Angela Lansbury, who co-starred with Arthur in Mame on Broadway, released this statement: “Bea Arthur and I first met when we did ‘Mame’ together in 1965. She became and has remained ‘My Bosom Buddy’ ever since. I am deeply saddened by her passing, but also relieved that she is released from the pain. I spoke to Matt, her son, yesterday and I was aware that her time was imminent. She was a rare and unique performer and a dear, dear friend.”
Norman Lear, creator of Maude and All in the Family, and a longtime friend, tells EW: “I [first met] her after I’d seen [her in] an off-Broadway show called Three to Get Ready. The stage was dark, and she came out in the highest of heels and dressed to kill. She leaned against a street light and sang a torch song called ‘Garbage’; it was about some guy who had treated her like garbage. It’s a big song, and every time she hit the word ‘garbage,’ there was a laugh attack in the audience. I never forgot that. We became great friends and worked together a number of times, and then came [her episode on] All in the Family [as Maude]. That episode was still playing in New York when I got a call from [CBS exec] Fred Silverman saying ‘That woman has got to have a series of her own.’ There was no doubt this was a television star. Bea was the last one to take anything like that for granted. She never saw herself that way. But those of us working with her knew we were working with a golden comedic touch.”
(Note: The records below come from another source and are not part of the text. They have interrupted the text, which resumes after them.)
(* ===== verification/Bits.v ===== *)
(** * Single bits of a word

    [x | (1u << i)], [x & ~(1u << i)] and [x & (1u << i)] bit by bit, for the devices that
    keep one line per bit. *)

From S2P Require Import Prelude.

Lemma one_shl i : 0 <= i < 32 → 1 .<< i = 2 ^ i.
Proof.
  intros Hi. rewrite w32_small; rewrite Z.shiftl_1_l; [done |].
  split; [lia | apply Z.pow_lt_mono_r; lia].
Qed.

Lemma bit_lor_pow x i j : 0 <= i < 32 → 0 <= j → bit (x .| (1 .<< i)) j = bit x j || (j =? i).
Proof.
  intros Hi Hj. unfold bit. rewrite one_shl, Z.lor_spec, Z.pow2_bits_eqb by lia. f_equal. apply Z.eqb_sym.
Qed.

Lemma bit_clear_pow x i j : 0 <= i < 32 → 0 <= j < 32 →
  bit (x .& wnot (1 .<< i)) j = bit x j && negb (j =? i).
Proof.
  intros Hi Hj. unfold bit. rewrite one_shl, Z.land_spec, testbit_wnot, Z.pow2_bits_eqb by lia. f_equal.
  rewrite (proj2 (Z.ltb_lt j 32)), xorb_true_r by lia. f_equal. apply Z.eqb_sym.
Qed.

Lemma bit_test x i : 0 <= i < 32 → (x .& (1 .<< i) =? 0) = negb (bit x i).
Proof. intros Hi. rewrite one_shl by done. apply land_bit_zero. lia. Qed.

Lemma uint_one_shl i : uint 32 (1 .<< i).
Proof. apply uint_w32. Qed.
#[export] Hint Resolve uint_one_shl : word.

(** A line number is a group and a bit. *)
Lemma line_group line : line .>> 5 = line / 32.
Proof. by rewrite Z.shiftr_div_pow2. Qed.
Lemma line_bit line : line .& 31 = line mod 32.
Proof. change 31 with (Z.ones 5). by rewrite Z.land_ones. Qed.

(** Bitwise operators, one bit at a time. *)
Lemma bit_land x y i : bit (x .& y) i = bit x i && bit y i.
Proof. apply Z.land_spec. Qed.
Lemma bit_lor x y i : bit (x .| y) i = bit x i || bit y i.
Proof. apply Z.lor_spec. Qed.
Lemma bit_lxor x y i : bit (x .^ y) i = xorb (bit x i) (bit y i).
Proof. apply Z.lxor_spec. Qed.
Lemma bit_wnot x i : 0 <= i < 32 → bit (wnot x) i = negb (bit x i).
Proof.
  intros Hi. unfold bit. rewrite testbit_wnot by lia.
  by rewrite (proj2 (Z.ltb_lt i 32)), xorb_true_r by lia.
Qed.
Lemma bit_0 i : bit 0 i = false.
Proof. apply Z.testbit_0_l. Qed.

(** ** Packed fields *)

Lemma shiftl_lor a k b : 0 <= k → 0 <= b < 2 ^ k → Z.shiftl a k .| b = a * 2 ^ k + b.
Proof.
  intros Hk Hb. assert (D : Z.shiftl a k .& b = 0).
  { apply Z.bits_inj'. intros i Hi. rewrite Z.land_spec, Z.shiftl_spec, Z.testbit_0_l by lia. destruct (Z.ltb_spec i k).
    - by rewrite (Z.testbit_neg_r a) by lia.
    - rewrite (uint_high k b) by done. apply andb_false_r. }
  rewrite <- Z.lxor_lor, <- Z.add_nocarry_lxor, Z.shiftl_mul_pow2 by done. done.
Qed.

Lemma packed_high a k b : 0 <= k → 0 <= b < 2 ^ k → (Z.shiftl a k .| b) .>> k = a.
Proof. intros Hk Hb. rewrite shiftl_lor, Z.shiftr_div_pow2, Z.div_add_l, Z.div_small by lia. lia. Qed.
Lemma packed_low a k b : 0 <= k → 0 <= b < 2 ^ k → (Z.shiftl a k .| b) mod 2 ^ k = b.
Proof. intros Hk Hb. rewrite shiftl_lor, Z.add_comm, Z.mod_add, Z.mod_small by lia. done. Qed.

(** ** Periodic counters

    The devices that fire at a fixed rate keep a phase and advance it by a number of ticks
    at once; the machine converts CPU ticks to timebase ticks the same way.  Advancing in
    parts is advancing at once, and the first boundary is where the phase says it is. *)

Lemma advance_split a n1 n2 p : 0 < p →
  ((a + n1) mod p + n2) mod p = (a + (n1 + n2)) mod p
  ∧ (a + n1) / p + ((a + n1) mod p + n2) / p = (a + (n1 + n2)) / p.
Proof.
  intros Hp. pose proof (Z.div_mod (a + n1) p ltac:(lia)) as E.
  assert (F : a + (n1 + n2) = ((a + n1) mod p + n2) + (a + n1) / p * p) by lia.
  rewrite F, Z.mod_add, Z.div_add by lia. lia.
Qed.

Lemma advance_phase a n p : 0 < p → 0 <= (a + n) mod p < p.
Proof. intros. apply Z.mod_pos_bound. lia. Qed.

(** A boundary falls within [n] ticks exactly from its distance on. *)
Lemma advance_boundary a n p : 0 <= a < p → 0 <= n → ((a + n) / p =? 0) = (n <? p - a).
Proof.
  intros Ha Hn. destruct (Z.ltb_spec n (p - a)).
  - apply Z.eqb_eq, Z.div_small. lia.
  - apply Z.eqb_neq. assert (1 <= (a + n) / p) by (apply Z.div_le_lower_bound; lia). lia.
Qed.

Lemma advance_inside a n p : 0 <= a → 0 <= n → a + n < p → (a + n) / p = 0 ∧ (a + n) mod p = a + n.
Proof. intros. split; [apply Z.div_small | apply Z.mod_small]; lia. Qed.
Susan Harris, creator of The Golden Girls, and writer of the famous abortion episode of Maude, tells EW: “Bea could do anything. Bea was possibly the easiest person to write for. You never had to give Bea any direction. She always came in very well prepared, but she gave you so much more than what you wrote. Just her looks would get laughs. When I wrote the Golden Girls [pilot] script, in describing the character of Dorothy, I said ‘a Bea Arthur type,’ never imagining for a minute that Bea was available or would do it. We were fortunate enough to get her. That voice certainly was a signature. She was a commanding presence. But if she hadn’t had that talent, if she hadn’t had that timing, if she hadn’t had the depth that she had as an actor, her height and her voice would have been meaningless. She was a force. I really can’t imagine anyone taking her place. I don’t intend to write another show, but if I wrote [another] ‘Bea Arthur type,’ I think we’d be very hard pressed to find one.”
Mitchell Hurwitz, creator of Arrested Development, who worked with Arthur when he was a writer-producer for The Golden Girls, tells EW: “I really loved her — and gained so much from working with her. Shewas deeply supportive of me at the start of my career. Her warmthwasn’t superficial — it was genuine and bespoke true compassion. And it was this same inner sweetness that made her comedy so real andtouching, and made her such an inspiration.”